Hearst's newswire responded by copying AP stories, sometimes obtained by bribing AP employees, and sending the reports to its member newspapers as its own. "The distribution of news matter throughout the country is principally from east to west," Supreme Court Justice Mahlon Pitney observed, "and, since in speed the telegraph and telephone easily outstrip the rotation of the earth, it is a simple matter for defendant to take complainant's news from bulletins or early editions of complainant's members in the eastern cities and, at the mere cost of telegraphic transmission, cause it to be published in western papers issued at least as early as those served by complainant."
The news itself, as opposed to the words in which it is written, is not subject to copyright. But the court found that INS had misappropriated a "quasi-property right" by "endeavoring to reap where it has not sown, and by disposing of it to newspapers that are competitors of complainant's members . . . appropriating to itself the harvest."
Last week's case, Barclays Capital v. Theflyonthewall.com, turned out differently. The website uses the Internet to redistribute information the way Hearst's newswire used the telegraph. The plaintiffs in the case, which include Merrill Lynch and Morgan Stanley, invest in research about companies and markets and then share their market-moving trading recommendations with their biggest trading customers. They make the recommendations public only later, after funding the research through trading commissions.
Theflyonthewall.com undermined this system by reporting these recommendations quickly after their distribution to big investors; it's hard to keep secrets these days. A trial judge had sided with the banks and ordered the site to wait until 30 minutes after the opening of the stock exchange to republish the banks' buy-sell-hold recommendations, giving the banks' customers time to trade.
But the Second U.S. Circuit Court of Appeals ruled last week that the website could continue its work. Unlike in the Hearst newswire case, Theflyonthewall.com is not free riding when it collects and distributes news about banks' research. "The firms are making the news," Judge Robert Sack wrote. "Fly, despite the firms' understandable desire to protect their business model, is breaking it."
Judge Sack knows the news industry well after representing Dow Jones and other media companies when he was in private practice. He is philosophical about the power of judges to stem the tide of technology, even when there's unfairness. "The adoption of new technology that injures or destroys present business models is commonplace," he writes.

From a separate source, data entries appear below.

Lemma fresh_rearmed base k f q m bufs : rx_mem base k (f :: q) m -> fresh base m bufs ->
  fresh base (rearmed m (desc_at base k)) bufs.
Proof.
  intros Hm [H1 H2]. destruct (rearmed_ok base k f q m Hm) as [_ E]. split; [|exact H2].
  eapply List.Forall_impl; [|exact H1]. intros b [Hb Ha]. split; [exact Hb|].
  intros i Hi. rewrite E by exact Hi. apply Ha, Hi.
Qed.

Lemma fresh_refilled base k f q m skb bufs : rx_mem base k (f :: q) m ->
  fresh base m (skb_dma skb :: bufs) -> fresh base (refilled m (desc_at base k) skb) bufs.
Proof.
  intros Hm [H1 H2]. apply Forall_cons_1 in H1 as [[Hb Ha] H1].
  inversion H2 as [|x l Hx Hl]; subst. split; [|exact Hl].
  destruct (refilled_ok base k f q m skb Hm Hb Ha) as [_ E].
  rewrite List.Forall_forall in *. intros b Hin. destruct (H1 b Hin) as [Hb' Ha']. split; [exact Hb'|].
  intros i Hi. rewrite E by exact Hi. destruct (i =? k); [|apply Ha', Hi].
  destruct (Hx b Hin) as [H|H]; [right|left]; exact H.
Qed.

(** What a poll loop does to the driver's counters and to the stack. *)
Definition accounted (lp lp' : r6040_private) (D : list (list Z)) (n : Z) : Prop :=
  delivered lp' = delivered lp ++ D /\
  rx_packets (p_stats lp') = rx_packets (p_stats lp) + Z.of_nat (length D) /\
  rx_bytes (p_stats lp') = rx_bytes (p_stats lp) + Z.of_nat (length (concat D)) /\
  rx_dropped (p_stats lp') = rx_dropped (p_stats lp) + n.

Lemma accounted_refl lp : accounted lp lp [] 0.
Proof. unfold accounted. rewrite app_nil_r. cbn. split; [reflexivity|lia]. Qed.

Lemma accounted_trans lp lp1 lp2 D1 D2 n1 n2 :
  accounted lp lp1 D1 n1 -> accounted lp1 lp2 D2 n2 -> accounted lp lp2 (D1 ++ D2) (n1 + n2).
Proof.
  intros (A1 & A2 & A3 & A4) (B1 & B2 & B3 & B4). unfold accounted.
  rewrite concat_app, !length_app, B1, A1, app_assoc. repeat split; lia.
Qed.

(** The result [r] of a loop that has handled [count] descriptors before, for a
    queue [q] at descriptor [k] of memory [m], against the result [w] of the
    specification.  Only the ring changes. *)
Definition polled (base count k : Z) (q : list (list Z)) (lp : r6040_private) (m : mem)
    (r : Z * Z * r6040_private * R6040State) (w : list (list Z) * Z * list (list Z)) : Prop :=
  let '(c, desc, lp', s') := r in
  let '(D, n, q') := w in
  exists k', desc = desc_at base k' /\ slot k' (Z.of_nat (length q')) = slot k (Z.of_nat (length q)) /\
    rx_mem base k' q' (ram s') /\ accounted lp lp' D n /\ c = count + Z.of_nat (length D) + n /\
    forall x, ~ (base <= x < base + sizeof_desc * RX_DCNT) -> ram s' x = m x.

Lemma polled_stop base count k q lp s : rx_mem base k q (ram s) ->
  polled base count k q lp (ram s) (count, desc_at base k, lp, s) ([], 0, q).
Proof.
  intros Hm. exists k. pose proof (accounted_refl lp). cbn [length].
  repeat (split; [solve [auto]|]). split; [lia|auto].
Qed.

(** One descriptor handled, then the rest. *)
Lemma polled_next base count k f q lp lp1 m m1 r D1 n1 D n q' :
  accounted lp lp1 D1 n1 -> Z.of_nat (length D1) + n1 = 1 ->
  (forall x, ~ (base <= x < base + sizeof_desc * RX_DCNT) -> m1 x = m x) ->
  polled base (count + 1) ((k + 1) mod RX_DCNT) q lp1 m1 r (D, n, q') ->
  polled base count k (f :: q) lp m r (D1 ++ D, n1 + n, q').
Proof.
  intros Ha1 Hone Hm1. destruct r as [[[c desc] lp'] s']. intros (k' & -> & Hs & Hm' & Ha & -> & Ho).
  exists k'. rewrite length_app. pose proof (accounted_trans _ _ _ _ _ _ _ Ha1 Ha).
  rewrite slot_succ in Hs. cbn [length]. rewrite Nat2Z.inj_succ.
  repeat (split; [solve [auto]|]). split; [lia|]. intros x Hx. rewrite Ho by exact Hx. auto.
Qed.

(** The loop with this limit implements the specification. *)
Definition loop_ok (base : Z) (limit : nat) : Prop :=
  forall count k q allocs lp (s : R6040State),
  rx_mem base k q (ram s) -> fresh base (ram s) (new_bufs allocs) ->
  polled base count k q lp (ram s) (rx_loop limit count (desc_at base k) allocs lp s)
    (poll_spec limit allocs q).

(** A frame dropped for want of a buffer. *)
Lemma rx_loop_drop base limit count k f q allocs lp (s : R6040State) :
  loop_ok base limit -> rx_mem base k (f :: q) (ram s) -> fresh base (ram s) (new_bufs allocs) ->
  let s1 := put16 s (desc_at base k) DSC_OWNER_MAC in
  polled base count k (f :: q) lp (ram s)
    (rx_loop limit (count + 1) (load32 (ram s1) (desc_at base k + OFF_vndescp)) allocs
       (set_stats lp (bump (p_stats lp) 1 0 0 0 0 0 0)) s1)
    (let '(D, n, q') := poll_spec limit allocs q in (D, n + 1, q')).
Proof.
  intros IH Hm Hfr s1. destruct (rearmed_ok base k f q (ram s) Hm) as [Hm1 _].
  pose proof (fresh_rearmed _ _ _ _ _ _ Hm Hfr) as Hf1.
  unfold rearmed, OFF_status in Hm1, Hf1. rewrite Z.add_0_r in Hm1, Hf1.
  change (store16 _ _ _) with (ram s1) in Hm1. change (store16 _ _ _) with (ram s1) in Hf1.
  rewrite (proj2 (rm_linked _ _ _ _ Hm1 k (rm_k _ _ _ _ Hm))).
  specialize (IH (count + 1) ((k + 1) mod RX_DCNT) q allocs
    (set_stats lp (bump (p_stats lp) 1 0 0 0 0 0 0)) s1 Hm1 Hf1).
  destruct (poll_spec limit allocs q) as [[D n] q']. rewrite (Z.add_comm n).
  refine (polled_next base count k f q lp _ _ _ _ [] 1 D n q' _ eq_refl _ IH).
  - unfold accounted. cbn. rewrite app_nil_r. repeat split; lia.
  - pose proof (desc_in_ring base k (rm_k _ _ _ _ Hm)). intros x Hx. apply store16_out; lia.
Qed.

There can't be laws against using technology to spread news. Justice Louis Brandeis wrote as much in his 1918 dissent in International News Service. "With the increasing difficulty of society, the public interest tends to become omnipresent, and the problems presented by new demands for justice cease to be simple. Then the creation or recognition by courts of a new private right may work serious injury to the general public unless the boundaries of the right are definitely established and widely guarded."
But just because the law can't control how news spreads does not make technology a pure good. Google and Twitter filed a brief in Theflyonthewall, warning: "Hot news becomes cold in a nanosecond in the modern world." They don't want restriction on their business practices. But as in the cases of the not-so-innocent Hearst newswire and Theflyonthewall.com, Internet aggregators profit from the work of others as they undermine their business models.
Judges are right to stand aside to let the tide of technology flow freely. It's only through more innovation, unfettered by new legal constraints, that technology will deliver new ways to fund original reporting, whether by journalists or equity analysts.